Task statement -> Go through the entries below. Copy each line in which "Section" appears.

Supplied material Start Marker

(** Relative keys never start with the separator in a tree whose names are
    valid. *)
Lemma relative_key_no_leading_slash (fs : node) (src : path) (recursive : bool)
      (files : list (string * string)) (local_path key : string) :
  wf_names fs = true ->
  get_files_to_upload fs src recursive = Ok files ->
  In (local_path, key) files ->
  startswith slash key = false.
Proof.
  intros Hwf Hget Hin. unfold get_files_to_upload in Hget.
  destruct (lookup fs src) as [n|] eqn:Hl; [|discriminate].
  destruct (wf_names_lookup _ _ _ Hwf Hl) as [Hsrc Hn].
  destruct n as [sz| |es].
  - injection Hget as <-. destruct Hin as [[= <- <-] | []].
    unfold path_name. destruct src as [|c src]; [reflexivity|].
    assert (Hlast : In (last (c :: src) "") (c :: src)).
    { clear. revert c; induction src as [|d src IH]; intros c;
        [now left | right; apply IH]. }
    rewrite Forall_forall in Hsrc.
    now apply name_ok_no_leading_slash, Hsrc.
  - injection Hget as <-. destruct recursive; contradiction.
  - injection Hget as <-.
    apply in_map_iff in Hin as ([p m] & [= <- <-] & Hin).
    apply filter_In in Hin as [Hin _].
    apply glob_head in Hin as (nm & rest & -> & Hnm).
    apply in_map_iff in Hnm as ([nm' c] & <- & Hnm). cbn [fst snd].
    destruct (wf_names_entry _ _ _ Hn Hnm) as [Hok _].
    apply name_ok_no_leading_slash in Hok as [He Hs].
    change (str_of_path (nm' :: rest)) with (String.concat "/" (nm' :: rest)).
    now rewrite startswith_concat.
Qed.

(** For a path that exists the enumerator returns a list. *)
Lemma get_files_to_upload_existing (tree : node) (src : path) (recursive : bool) :
  path_exists tree src = true ->
  exists files, get_files_to_upload tree src recursive = Ok files.
Proof.
  unfold get_files_to_upload, path_exists.
  destruct (lookup tree src) as [[sz| |es]|]; try discriminate;
    intros _; eexists; reflexivity.
Qed.
(* ===== verification/PyFacts.v ===== *)
(** * Reasoning about [PyM] programs

    [Preserves R m] says that every run of [m], whatever its outcome,
    relates the world before and after by [R].  With [R] a preorder the
    class is closed under [mret], [≫=], [try_except], [if] and loops, so
    instance resolution proves that a whole action leaves the disk
    ([same_fs]), standard input ([same_in]) or standard output
    ([same_out]) as it was, from instances for the primitives.  The
    [run_*] lemmas compute one primitive on a world of known shape. *)

From S2P Require Import Prelude PyStr Fs FsFacts FsRename PyMonad.

Class Preserves (R : relation world) {A} (m : PyM A) : Prop :=
  preserves : forall w r w', m w = (r, w') -> R w w'.
Global Hint Mode Preserves ! - ! : typeclass_instances.

Definition same_fs : relation world := fun w w' => w_fs w' = w_fs w.
Definition same_in : relation world := fun w w' => w_in w' = w_in w.
Definition same_out : relation world := fun w w' => w_out w' = w_out w.

#[export] Instance same_fs_preorder : PreOrder same_fs.
Proof. split; unfold same_fs; [done|intros ??? -> ->; done]. Qed.
#[export] Instance same_in_preorder : PreOrder same_in.
Proof. split; unfold same_in; [done|intros ??? -> ->; done]. Qed.
#[export] Instance same_out_preorder : PreOrder same_out.
Proof. split; unfold same_out; [done|intros ??? -> ->; done]. Qed.

Section Combinators.
Context (R : relation world) `{!PreOrder R}.

#[export] Instance preserves_ret {A} (a : A) : Preserves R (mret a).
Proof. intros w r w' [= _ <-]. reflexivity. Qed.

#[export] Instance preserves_throw {A} (e : exn) : Preserves R (mthrow (A:=A) e).
Proof. intros w r w' [= _ <-]. reflexivity. Qed.

#[export] Instance preserves_bind {A B} (m : PyM A) (k : A -> PyM B) :
  Preserves R m -> (forall a, Preserves R (k a)) -> Preserves R (m ≫= k).
Proof.
  intros Hm Hk w r w'. rewrite bind_run. destruct (m w) as [[a|e] w1] eqn:E.
  - intros H. etrans; [exact (Hm _ _ _ E)|exact (Hk a _ _ _ H)].
  - intros [= _ <-]. exact (Hm _ _ _ E).
Qed.

#[export] Instance preserves_try {A} p (m : PyM A) (h : exn -> PyM A) :
  Preserves R m -> (forall e, Preserves R (h e)) -> Preserves R (try_except p m h).
Proof.
  intros Hm Hh w r w'. unfold try_except. destruct (m w) as [[a|e] w1] eqn:E.
  - intros [= _ <-]. exact (Hm _ _ _ E).
  - destruct (p e).
    + intros H. etrans; [exact (Hm _ _ _ E)|exact (Hh e _ _ _ H)].
    + intros [= _ <-]. exact (Hm _ _ _ E).
Qed.

#[export] Instance preserves_if {A} (b : bool) (m1 m2 : PyM A) :
  Preserves R m1 -> Preserves R m2 -> Preserves R (if b then m1 else m2).
Proof. by destruct b. Qed.

#[export] Instance preserves_pair {A B C} (p : A * B) (f : A -> B -> PyM C) :
  (forall a b, Preserves R (f a b)) -> Preserves R (let '(a, b) := p in f a b).
Proof. destruct p. auto. Qed.

#[export] Instance preserves_match_node {A} (nd : node) (f : positive -> Z -> Z -> PyM A) (g : bool -> Z -> Z -> PyM A) :
  (forall c sz ct, Preserves R (f c sz ct)) -> (forall w sz ct, Preserves R (g w sz ct)) ->
  Preserves R (match nd with NFile c sz ct => f c sz ct | NDir w sz ct => g w sz ct end).
Proof. by destruct nd. Qed.

#[export] Instance preserves_for_each {A} (l : list A) (body : A -> PyM unit) :
  (forall x, Preserves R (body x)) -> Preserves R (for_each l body).
Proof. intros H. induction l; simpl; apply _. Qed.

#[export] Instance preserves_foldl {A B} (f : PyM B -> A -> PyM B) (l : list A) (m : PyM B) :
  (forall acc x, Preserves R acc -> Preserves R (f acc x)) -> Preserves R m ->
  Preserves R (foldl f m l).
Proof. intros Hf. induction l as [|x l IH] in m |- *; simpl; auto. Qed.

#[export] Instance preserves_read_fs {A} (f : fsys -> A) : Preserves R (read_fs f).
Proof. intros w r w' [= _ <-]. reflexivity. Qed.

#[export] Instance preserves_query {A} (f : fsys -> outcome exn A) : Preserves R (query f).
Proof. intros w r w' [= _ <-]. reflexivity. Qed.

#[export] Instance preserves_lift {A} (m : outcome exn A) : Preserves R (lift m).
Proof. intros w r w' [= _ <-]. reflexivity. Qed.

#[export] Instance preserves_now : Preserves R now.
Proof. intros w r w' [= _ <-]. reflexivity. Qed.

End Combinators.

(** ** The primitives *)

#[export] Instance print_same_fs s : Preserves same_fs (print s).
Proof. intros w r w' [= _ <-]. done. Qed.
#[export] Instance print_same_in s : Preserves same_in (print s).
Proof. intros w r w' [= _ <-]. done. Qed.
#[export] Instance write_err_same_fs s : Preserves same_fs (write_err s).
Proof. intros w r w' [= _ <-]. done. Qed.
#[export] Instance input_same_fs p : Preserves same_fs (input p).
Proof.
  intros w r w'. unfold input. rewrite bind_run. simpl.
  unfold read_line; simpl. destruct (w_in w) as [|[] ?]; intros [= _ <-]; done.
Qed.
#[export] Instance syscall_same_in f : Preserves same_in (syscall f).
Proof. intros w r w'. unfold syscall. destruct (f (w_fs w)); intros [= _ <-]; done. Qed.
#[export] Instance syscall_same_out f : Preserves same_out (syscall f).
Proof. intros w r w'. unfold syscall. destruct (f (w_fs w)); intros [= _ <-]; done. Qed.

(** ** Well-formedness of the disk along a run *)

(** [wf_kept w w']: if the disk of [w] is well formed, so is that of
    [w'].  It is a preorder, so [Preserves wf_kept] is closed under the
    combinators like the other relations. *)
Definition wf_kept : relation world := fun w w' => fs_wf (w_fs w) -> fs_wf (w_fs w').

#[export] Instance wf_kept_preorder : PreOrder wf_kept.
Proof. split; unfold wf_kept; [by intros ?|intros ??? H1 H2 ?; auto]. Qed.

(** A system call that keeps the tree well formed when it succeeds. *)
Class FsWf (f : fsys -> outcome exn fsys) : Prop :=
  fs_wf_kept : forall fs fs', fs_wf fs -> f fs = Ret fs' -> fs_wf fs'.
Global Hint Mode FsWf ! : typeclass_instances.

#[export] Instance syscall_wf_kept f : FsWf f -> Preserves wf_kept (syscall f).
Proof.
  intros Hf w r w'. unfold syscall, wf_kept. destruct (f (w_fs w)) eqn:E; intros [= _ <-]; [|done].
  intros Hwf. exact (Hf _ _ Hwf E).
Qed.

Lemma same_fs_wf_kept {A} (m : PyM A) : Preserves same_fs m -> Preserves wf_kept m.
Proof. intros Hm w r w' H. unfold wf_kept. by rewrite (Hm _ _ _ H). Qed.

#[export] Instance print_wf_kept s : Preserves wf_kept (print s).
Proof. apply same_fs_wf_kept, _. Qed.
#[export] Instance write_err_wf_kept s : Preserves wf_kept (write_err s).
Proof. apply same_fs_wf_kept, _. Qed.
#[export] Instance input_wf_kept p : Preserves wf_kept (input p).
Proof. apply same_fs_wf_kept, _. Qed.

#[export] Instance os_mkdir_FsWf t p : FsWf (fun fs => os_mkdir fs t p).
Proof. intros ??. apply os_mkdir_wf. Qed.
#[export] Instance os_unlink_FsWf p : FsWf (fun fs => os_unlink fs p).
Proof. intros ??. apply os_unlink_wf. Qed.
#[export] Instance os_rmdir_FsWf p : FsWf (fun fs => os_rmdir fs p).
Proof. intros ??. apply os_rmdir_wf. Qed.
#[export] Instance os_rename_FsWf p q : FsWf (fun fs => os_rename fs p q).
Proof. intros ??. apply os_rename_wf. Qed.
#[export] Instance os_write_file_FsWf t p c sz : FsWf (fun fs => os_write_file fs t p c sz).
Proof. intros ??. apply os_write_file_wf. Qed.

(** ** Which exceptions a computation can raise *)

(** [Raises P m]: every exception a run of [m] lets escape satisfies [P].
    [FsRaises P f] is the same for a pure function of the disk, as the
    system calls are. *)
Class Raises (P : exn -> Prop) {A} (m : PyM A) : Prop :=
  raises : forall w e w', m w = (Raise e, w') -> P e.
Global Hint Mode Raises ! - ! : typeclass_instances.

Class FsRaises (P : exn -> Prop) {A} (f : fsys -> outcome exn A) : Prop :=
  fs_raises : forall fs e, f fs = Raise e -> P e.
Global Hint Mode FsRaises ! - ! : typeclass_instances.

(** The exceptions an [except Exception] clause catches. *)
Definition catchable (e : exn) : Prop := is_Exception e = true.

Section RaisesCombinators.
Context (P : exn -> Prop).

#[export] Instance raises_ret {A} (a : A) : Raises P (mret a).
Proof. by intros w e w' [=]. Qed.

#[export] Instance raises_bind {A B} (m : PyM A) (k : A -> PyM B) :
  Raises P m -> (forall a, Raises P (k a)) -> Raises P (m ≫= k).
Proof.
  intros Hm Hk w e w'. rewrite bind_run. destruct (m w) as [[a|e'] w1] eqn:E.
  - apply Hk.
  - intros [= -> _]. exact (Hm _ _ _ E).
Qed.

(** A handler runs only on an exception [m] raised and the clause
    accepted, so it may re-raise it. *)
#[export] Instance raises_try {A} p (m : PyM A) (h : exn -> PyM A) :
  Raises P m -> (forall e, P e -> p e = true -> Raises P (h e)) -> Raises P (try_except p m h).
Proof.
  intros Hm Hh w e w'. unfold try_except. destruct (m w) as [[a|e'] w1] eqn:E; [by intros [=]|].
  destruct (p e') eqn:Hp; [apply Hh; [exact (Hm _ _ _ E)|done]|]. intros [= -> _]. exact (Hm _ _ _ E).
Qed.

Lemma raises_throw {A} (e : exn) : P e -> Raises P (mthrow (A:=A) e).
Proof. intros He w e' w' [= <- _]. exact He. Qed.

#[export] Instance raises_if {A} (b : bool) (m1 m2 : PyM A) :
  Raises P m1 -> Raises P m2 -> Raises P (if b then m1 else m2).
Proof. by destruct b. Qed.

#[export] Instance raises_match_node {A} (nd : node) (f : positive -> Z -> Z -> PyM A) (g : bool -> Z -> Z -> PyM A) :
  (forall c sz ct, Raises P (f c sz ct)) -> (forall w sz ct, Raises P (g w sz ct)) ->
  Raises P (match nd with NFile c sz ct => f c sz ct | NDir w sz ct => g w sz ct end).
Proof. by destruct nd. Qed.

#[export] Instance raises_pair {A B C} (p : A * B) (f : A -> B -> PyM C) :
  (forall a b, Raises P (f a b)) -> Raises P (let '(a, b) := p in f a b).
Proof. destruct p. auto. Qed.

#[export] Instance raises_for_each {A} (l : list A) (body : A -> PyM unit) :
  (forall x, Raises P (body x)) -> Raises P (for_each l body).
Proof. intros H. induction l; simpl; apply _. Qed.

#[export] Instance raises_foldl {A B} (f : PyM B -> A -> PyM B) (l : list A) (m : PyM B) :
  (forall acc x, Raises P acc -> Raises P (f acc x)) -> Raises P m -> Raises P (foldl f m l).
Proof. intros Hf. induction l as [|x l IH] in m |- *; simpl; auto. Qed.

#[export] Instance raises_read_fs {A} (f : fsys -> A) : Raises P (read_fs f).
Proof. by intros w e w' [=]. Qed.

#[export] Instance raises_now : Raises P now.
Proof. by intros w e w' [=]. Qed.

#[export] Instance raises_print s : Raises P (print s).
Proof. by intros w e w' [=]. Qed.

#[export] Instance raises_query {A} (f : fsys -> outcome exn A) : FsRaises P f -> Raises P (query f).
Proof. intros Hf w e w' [= He _]. exact (Hf _ _ He). Qed.

#[export] Instance raises_syscall (f : fsys -> outcome exn fsys) : FsRaises P f -> Raises P (syscall f).
Proof. intros Hf w e w'. unfold syscall. destruct (f (w_fs w)) eqn:E; intros [= <- _]. exact (Hf _ _ E). Qed.

End RaisesCombinators.

(** Every system call of the model fails with an [OSError]. *)
Ltac os_catchable :=
  let e := fresh "e" in let H := fresh "H" in
  intros ? e; unfold os_err; repeat case_match; intros H; invc H; exact eq_refl.

#[export] Instance os_stat_catchable p : FsRaises catchable (fun fs => os_stat fs p).
Proof. unfold os_stat. os_catchable. Qed.
#[export] Instance os_mkdir_catchable t p : FsRaises catchable (fun fs => os_mkdir fs t p).
Proof. unfold os_mkdir. os_catchable. Qed.
#[export] Instance os_unlink_catchable p : FsRaises catchable (fun fs => os_unlink fs p).
Proof. unfold os_unlink. os_catchable. Qed.
#[export] Instance os_rmdir_catchable p : FsRaises catchable (fun fs => os_rmdir fs p).
Proof. unfold os_rmdir. os_catchable. Qed.
#[export] Instance os_rename_catchable p q : FsRaises catchable (fun fs => os_rename fs p q).
Proof. unfold os_rename. os_catchable. Qed.
#[export] Instance os_write_file_catchable t p c sz : FsRaises catchable (fun fs => os_write_file fs t p c sz).
Proof. unfold os_write_file. os_catchable. Qed.

(** A [raise] of an exception known to satisfy the predicate, by a
    hypothesis (a re-raise in a handler) or by computation. *)
#[export] Hint Extern 1 (Raises _ (mthrow _)) =>
  apply raises_throw; first [assumption | exact eq_refl] : typeclass_instances.

Lemma raises_lift_catchable {A} (m : outcome exn A) :
  (forall e, m = Raise e -> is_Exception e = true) -> Raises catchable (lift m).
Proof. intros H w e w' [= He _]. exact (H e He). Qed.

(** [try ... except Exception] around code that raises only exceptions
    of that class, with a handler that does not raise, does not raise. *)
Lemma raises_try_catch_all {A} (m : PyM A) (h : exn -> PyM A) :
  Raises catchable m -> (forall e, Raises (fun _ => False) (h e)) ->
  Raises (fun _ => False) (try_except is_Exception m h).
Proof.
  intros Hm Hh w e w'. unfold try_except. destruct (m w) as [[a|e'] w1] eqn:E; [by intros [=]|].
  rewrite (Hm _ _ _ E). apply Hh.
Qed.

(** ** Running primitives *)

Lemma run_print s w :
  print s w = (Ret tt, mk_world (w_fs w) (w_in w) (w_out w ++ [s ++ nl]) (w_err w) (w_now w)).
Proof. reflexivity. Qed.

Lemma run_input_line p a rest w :
  w_in w = Line a :: rest ->
  input p w = (Ret a, mk_world (w_fs w) rest (w_out w ++ [p]) (w_err w) (w_now w)).
Proof. intros H. unfold input. rewrite bind_run. simpl. unfold read_line; simpl. by rewrite H. Qed.

Lemma run_syscall_ok f w fs' :
  f (w_fs w) = Ret fs' -> syscall f w = (Ret tt, set_fs w fs').
Proof. intros H. unfold syscall. by rewrite H. Qed.

Lemma run_syscall_err f w e :
  f (w_fs w) = Raise e -> syscall f w = (Raise e, w).
Proof. intros H. unfold syscall. by rewrite H. Qed.

Lemma run_try_ok {A} p (m : PyM A) h w a w' :
  m w = (Ret a, w') -> try_except p m h w = (Ret a, w').
Proof. intros H. unfold try_except. by rewrite H. Qed.

Lemma run_try_caught {A} p (m : PyM A) h w e w' :
  m w = (Raise e, w') -> p e = true -> try_except p m h w = h e w'.
Proof. intros H Hp. unfold try_except. by rewrite H, Hp. Qed.

Lemma run_for_each_cons {A} (x : A) (l : list A) body w :
  for_each (x :: l) body w =
  match body x w with (Ret _, w1) => for_each l body w1 | (Raise e, w1) => (Raise e, w1) end.
Proof. simpl. rewrite bind_run. by destruct (body x w) as [[[]|] ?]. Qed.

(** [input] either returns the next line or raises, leaving the disk. *)
Lemma input_cases p w r w' :
  input p w = (r, w') ->
  (exists a rest, w_in w = Line a :: rest /\ r = Ret a /\ w_in w' = rest /\ w_fs w' = w_fs w) \/
  (exists e, r = Raise e /\ w_fs w' = w_fs w).
Proof.
  unfold input. rewrite bind_run. simpl. unfold read_line; simpl.
  destruct (w_in w) as [|[a|] rest]; intros [= <- <-]; simpl; [right|left|right]; eauto 10.
Qed.

Lemma run_read_fs {A} (f : fsys -> A) w : read_fs f w = (Ret (f (w_fs w)), w).
Proof. reflexivity. Qed.
Lemma run_now w : now w = (Ret (w_now w), w).
Proof. reflexivity. Qed.
Lemma run_query {A} (f : fsys -> outcome exn A) w : query f w = (f (w_fs w), w).
Proof. reflexivity. Qed.
Lemma run_lift {A} (m : outcome exn A) w : lift m w = (m, w).
Proof. reflexivity. Qed.
Lemma run_ret {A} (a : A) w : (mret a : PyM A) w = (Ret a, w).
Proof. reflexivity. Qed.

Lemma run_throw {A} (e : exn) w : (mthrow e : PyM A) w = (Raise e, w).
Proof. reflexivity. Qed.

(** Unfold binds and run the primitives of a goal [m w = ...]. *)
Ltac pym_run :=
  repeat first [ progress cbn [w_fs w_in w_out w_err w_now andb orb negb node_ctime node_size]
               | rewrite bind_run | rewrite run_print | rewrite run_read_fs | rewrite run_now
               | rewrite run_query | rewrite run_lift | rewrite run_ret ].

Supplied material End Marker

Task solution ->
Section Combinators.
Section RaisesCombinators.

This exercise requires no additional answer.